Anyone who has ever set foot in a store that sells discount apparel, footwear or any other item of clothing will be familiar with the concept of retail arbitrage. Retail arbitrage is buying an item at a cheap price, then selling it at a higher price on the same day. Most retail outlets are able to do this because they have contracts with manufacturers or distributors who agree to sell at discounted rates so that they do not lose money on the sale.
It is also commonly known as shelf flipping or rapid prototyping. Many retail outlets have developed their own proprietary systems for retail arbitrage. This is why some stores have a dedicated team of salespeople who can buy an item at a certain price and sell it within a few days for a profit. Others are more technologically savvy and use a larger and more sophisticated system. The most popular type of retail arbitrage system is the digital system, which allow the shopper to browse through hundreds of different stock items and choose one, usually from a pre-selected group of items, and then purchase that item at the regular market price.
An additional advantage of shopping via the Internet is the ability to browse at any time of the day or night. Many people find this convenient when they are running out of stock on a particular item or having to replace a favorite item due to poor sales. Online retail shopping also enables the shopper to look at items that may be on clearance or liquidation deals. Liquidations are those outlet store sales that occur after a product has reached its standard retail price for that item.

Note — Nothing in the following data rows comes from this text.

Lemma set_value_new_invariant fm s a v :
  let i := fn_lower_bound a (function fm) in
  invariant fm →
  function (self s) = fn_insert i (mk_point a v) (function fm) →
  maxima (self s) = maxima fm →
  (∀ p, function fm !! i = Some p → less a (arg p) = true) →
  invariant (mk_fm (function (self s))
                   (maxima (self (updated i (S (length (function fm))) s)))).
Proof.
  intros i Hinv Hf Hm Hat. pose proof Hinv as (Hl & Hmx & _)%invariant_count.
  pose proof (fn_lower_bound_le a (function fm)) as Hi. fold i in Hi.
  assert (length (function (self s)) = S (length (function fm))) as Hlen
    by (by rewrite Hf, fn_insert_length).
  pose proof (maintained i (S (length (function fm))) s (mk_point a v)) as Hmt.
  cbv zeta in Hmt.
  rewrite (lookup_ge_None_2 (function (self s)) (S _)) in Hmt by lia.
  rewrite delete_ge in Hmt by lia. simpl in Hmt.
  apply Hmt; clear Hmt.
  - by rewrite Hm.
  - rewrite Hf. by apply fn_insert_new_sorted.
  - rewrite Hf. by apply fn_insert_lookup_eq.
  - right; right. lia.
  - intros q. rewrite Hm. by apply invariant_count_le.
  - intros k q Hq Hko Hki Hb Ha. rewrite Hm.
    apply lookup_lt_Some in Hq as Hk. rewrite Hlen in Hk.
    rewrite nearest_before_unfold in Hb. rewrite nearest_after_unfold in Ha.
    rewrite Hf in Hq |- *. rewrite fn_insert_away; [|done|done|lia|by left|..].
    + rewrite fn_insert_lookup in Hq by done.
      rewrite (decide_False (P:=k = i)) in Hq by done.
      destruct (decide (k < i)); by apply invariant_count_at.
    + destruct i as [|i']; [done|]. rewrite decide_True in Hb by lia. congruence.
    + rewrite Hlen in Ha. intros ->.
      rewrite decide_True, decide_True in Ha by lia. done.
  - intros q Hq. rewrite Hm. apply invariant_count_absent; [done|].
    intros Hq'. apply Hq. rewrite Hf. by apply fn_insert_elem_of.
  - intros _ _. rewrite Hm. apply invariant_count_absent; [done|].
    intros (k & Hk)%list_elem_of_lookup.
    assert (fn_lower_bound a (function fm) = k) as Hik
      by (by eapply fn_lower_bound_found).
    fold i in Hik. subst k. apply Hat in Hk. simpl in Hk.
    by rewrite less_irrefl in Hk.
  - done.
Qed.

Lemma set_value_replace_invariant fm s a v old :
  let i := fn_lower_bound a (function fm) in
  invariant fm →
  function (self s) = fn_insert i (mk_point a v) (function fm) →
  maxima (self s) = maxima fm →
  function fm !! i = Some old → less a (arg old) = false →
  invariant (mk_fm (fn_erase (S i) (function (self s)))
    (maxima (self (unlink (mx_find old (maxima fm)) (updated i (S i) s))))).
Proof.
  intros i Hinv Hf Hm Hold Hlt. pose proof Hinv as (Hl & Hmx & _)%invariant_count.
  pose proof (lookup_lt_Some _ _ _ Hold) as Hi.
  pose proof (fn_sorted_NoDup _ Hl) as Hnd.
  assert (arg old = a) as Ha.
  { destruct (fn_lower_bound_at_cases a _ old Hold); [congruence|done]. }
  assert (length (function (self s)) = S (length (function fm))) as Hlen
    by (by rewrite Hf, fn_insert_length).
  assert (function (self s) !! S i = Some old) as Hold'.
  { rewrite Hf, fn_insert_lookup by lia.
    rewrite decide_False by lia. rewrite decide_False by lia.
    by replace (S i - 1) with i by lia. }
  pose proof (maintained i (S i) s (mk_point a v)) as Hmt.
  cbv zeta in Hmt. rewrite Hold' in Hmt. simpl in Hmt. rewrite Hm in Hmt.
  apply Hmt; clear Hmt.
  - done.
  - rewrite Hf. by eapply fn_insert_replace_sorted.
  - rewrite Hf. apply fn_insert_lookup_eq. lia.
  - right; left. done.
  - intros q. by apply invariant_count_le.
  - intros k q Hq Hko Hki Hb Hafter.
    apply lookup_lt_Some in Hq as Hk. rewrite Hlen in Hk.
    rewrite nearest_before_unfold in Hb. rewrite nearest_after_unfold in Hafter.
    rewrite Hlen in Hafter.
    rewrite (decide_True (P:=S i < _)) in Hafter by lia.
    rewrite (decide_False (P:=S i ≠ S i)) in Hafter by lia.
    rewrite Hf in Hq |- *. rewrite fn_insert_away; [|lia|done|lia| |..].
    + rewrite fn_insert_lookup in Hq by lia.
      rewrite (decide_False (P:=k = i)) in Hq by done.
      destruct (decide (k < i)); by apply invariant_count_at.
    + right. split_and!; [lia|lia|].
      intros <-. by rewrite decide_True in Hafter by lia.
    + destruct i as [|i']; [done|]. rewrite decide_True in Hb by lia. congruence.
    + done.
  - intros q Hq. apply invariant_count_absent; [done|].
    intros Hq'. apply Hq. rewrite Hf. apply fn_insert_elem_of; [lia|done].
  - intros _ Hne. apply invariant_count_absent; [done|].
    intros (k & Hk)%list_elem_of_lookup.
    assert (fn_lower_bound a (function fm) = k) as Hik
      by (by eapply fn_lower_bound_found).
    fold i in Hik. subst k. congruence.
  - intros y [= <-] [?|Hne]; [lia|].
    rewrite Hf. change (delete (S i) ?l) with (fn_erase (S i) l).
    rewrite fn_erase_insert_S by done.
    intros [Hin|[?|Hin]%elem_of_cons]%elem_of_app; [|done|].
    + apply elem_of_take in Hin as (k & Hk & Hki).
      assert (k = i) by (by eapply NoDup_lookup). lia.
    + apply list_elem_of_lookup in Hin as [k Hk]. rewrite lookup_drop in Hk.
      assert (S i + k = i) by (by eapply NoDup_lookup). lia.
Qed.

(** *** Rolling back *)

Lemma registered_inv s s' :
  registered s s' →
  function (self s') = function (self s)
  ∧ it_local s' = it_local s
  ∧ (StronglySorted mx_le (maxima (self s)) →
     StronglySorted mx_le (maxima (self s')))
  ∧ ∃ ps, maxima_rollback s' = maxima_rollback s ++ (Some <$> ps)
          ∧ maxima (self s') ≡ₚ ps ++ maxima (self s).
Proof.
  induction 1 as [|b p s' _ (Hf & Hi & Hs & ps & Hr & Hp)].
  - split_and!; [done..|]. exists []. by rewrite app_nil_r.
  - rewrite register_function, register_it. split_and!; [done..| |].
    + intros ?. by apply register_maxima_sorted, Hs.
    + destruct b; simpl; [|by exists ps].
      exists (ps ++ [p]). rewrite Hr, fmap_app, app_assoc. split; [done|].
      rewrite mx_insert_perm, Hp, <-app_assoc. apply Permutation_middle.
Qed.

Lemma unwind_spec ps rest s :
  maxima (self s) ≡ₚ ps ++ rest →
  let s' := foldl (λ s i, unlink i s) s (Some <$> ps) in
  function (self s') = function (self s)
  ∧ it_local s' = it_local s
  ∧ maxima (self s') ≡ₚ rest
  ∧ (StronglySorted mx_le (maxima (self s)) →
     StronglySorted mx_le (maxima (self s'))).
Proof.
  revert s. induction ps as [|p ps IH]; intros s Hp; simpl; [done|].
  destruct (IH (unlink (Some p) s)) as (Hf & Hi & Hm & Hs).
  { simpl. eapply (Permutation_cons_inv (a:=p)).
    rewrite <-mx_erase_elem_of; [done|]. rewrite Hp. by left. }
  split_and!; [done..|]. intros ?. by apply Hs, unlink_maxima_sorted.
Qed.

(** Erasing what [update_maxima] has recorded gives back the maxima set. *)
Lemma rollback_restores s s' :
  registered s s' → maxima_rollback s = [] →
  StronglySorted mx_le (maxima (self s)) →
  let s'' := foldl (λ s i, unlink i s) s' (maxima_rollback s') in
  function (self s'') = function (self s)
  ∧ maxima (self s'') = maxima (self s)
  ∧ it_local s'' = it_local s.
Proof.
  intros (Hf & Hi & Hs & ps & Hr & Hp)%registered_inv Hnil Hsorted.
  rewrite Hnil in Hr. simpl in Hr. rewrite Hr.
  destruct (unwind_spec ps (maxima (self s)) s' Hp) as (Hf' & Hi' & Hm & Hs').
  split_and!; [congruence| |congruence].
  apply mx_sorted_unique; auto.
Qed.


(** *** The members [erase] and [set_value] *)

Lemma wp_declare_locals Q E s :
  Q tt (mk_frame (self s) [] (length (function (self s)))) →
  wp declare_locals Q E s.
Proof.
  intros HQ. unfold declare_locals. wp_step. apply wp_f_end. by wp_steps.
Qed.

Lemma wp_rollback (P : frame → frame) Q E s :
  Q tt (foldl (λ s i, unlink i s) s (maxima_rollback s)) →
  wp (r ← get_rollback; erase_each r) Q E s.
Proof. intros HQ. wp_steps. by apply wp_erase_each. Qed.

Lemma unlink_with_function i l s :
  self (unlink i (with_function l s))
  = mk_fm l (maxima (self (unlink i s))).
Proof. by destruct i. Qed.

Lemma fm_eq fm fm' :
  function fm = function fm' → maxima fm = maxima fm' → fm = fm'.
Proof. destruct fm, fm'; simpl; congruence. Qed.

(** [erase] keeps the invariant and erases the point found; when it
    throws, the growth of the vector apart, the object is as before. *)
Lemma wp_erase a fm :
  invariant fm →
  wp (erase a)
    (λ _ s', invariant (self s')
             ∧ function (self s')
               = fn_erase (fn_find a (function fm)) (function fm)
             ∧ (fn_find a (function fm) = length (function fm) → self s' = fm))
    (λ e s', (∃ k, e = Failure k) ∧ (e ≠ Failure Grow → self s' = fm))
    (mk_frame fm [] 0).
Proof.
  intros Hinv. pose proof Hinv as (Hl & Hmx & _)%invariant_count.
  unfold erase. wp_step. apply wp_declare_locals. simpl.
  set (s0 := mk_frame fm [] (length (function fm))).
  set (i := fn_find a (function fm)).
  wp_step. apply wp_try_catch.
  assert (∀ e s', (∃ k, e = Failure k) → registered s0 s' → e ≠ Failure Grow →
    wp (r ← get_rollback; erase_each r)
       (λ _ s'', (∃ k, e = Failure k) ∧ (e ≠ Failure Grow → self s'' = fm))
       (λ e s', (∃ k, e = Failure k) ∧ (e ≠ Failure Grow → self s' = fm)) s')
    as Hhandler.
  { intros e s' He Hreg Hne. apply (wp_rollback id). split; [done|]. intros _.
    destruct (rollback_restores s0 s' Hreg eq_refl Hmx) as (Hf & Hm & _).
    by apply fm_eq. }
  assert (∀ s',
    wp (r ← get_rollback; erase_each r)
       (λ _ s'', (∃ k, Failure Grow = Failure k)
                 ∧ (Failure Grow ≠ Failure Grow → self s'' = fm))
       (λ e s', (∃ k, e = Failure k) ∧ (e ≠ Failure Grow → self s' = fm)) s')
    as Hgrow.
  { intros s'. apply (wp_rollback id). split; [by eexists|done]. }
  wp_step. apply wp_function_find;
    [|by apply Hhandler; [eexists|constructor|]].
  fold i. wp_step. apply wp_f_end. simpl. fold i.
  destruct (decide (i = length (function fm))) as [Hi|Hi].
  { wp_step. simpl. wp_step. split_and!; [done| |done].
    unfold fn_erase. by rewrite Hi, delete_ge. }
  destruct (fn_find_lt a (function fm)) as (x & Hx & Hxa).
  { pose proof (fn_find_le a (function fm)). fold i. lia. }
  fold i in Hx. pose proof (lookup_lt_Some _ _ _ Hx) as Hlt.
  wp_step. eapply wp_deref; [done|].
  wp_step. apply wp_maxima_find;
    [|by apply Hhandler; [eexists|constructor|]].
  wp_step. apply wp_update_maxima; [done| | |done].
  - wp_steps. apply wp_function_erase. apply wp_unlink.
    rewrite unlink_with_function, updated_function. simpl.
    split_and!; [|done|done]. by apply (erase_invariant s0 i x).
  - intros k s' Hne Hreg. apply Hhandler; [by eexists|done|congruence].
Qed.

There are two common types of retail arbitrage systems in use today. The first involves the regular price and mark-up arrangement, which are often used for mass-sale items. The other involves private label rights, or PLR, pricing methods, and inventory-trading. The main advantage of PLR is that the products are priced competitively and the buyer is in charge of deciding what their markup will be. If an item sells for more than the buyer paid for it, they can take back the difference as their profit.
The concept of retail arbitrage was created by the late Sam Walton, who is one of the founding members of the Benton sewing machine company. Mr. Walton realized the potential profit potential of reselling sewing machines and decided to create his own business in order to make it possible. His plan was to start a store that offered the very best prices available to consumers and then offer them discounts for each of their purchases. Mr. Walton realized that the only way to increase business would be to make the prices more competitive. In order to do so, he needed to buy cheap products from suppliers, sell them for higher prices, and then put mark-up charges on the items. This, thus, would attract more customers to the stores and allow him to realize a profit.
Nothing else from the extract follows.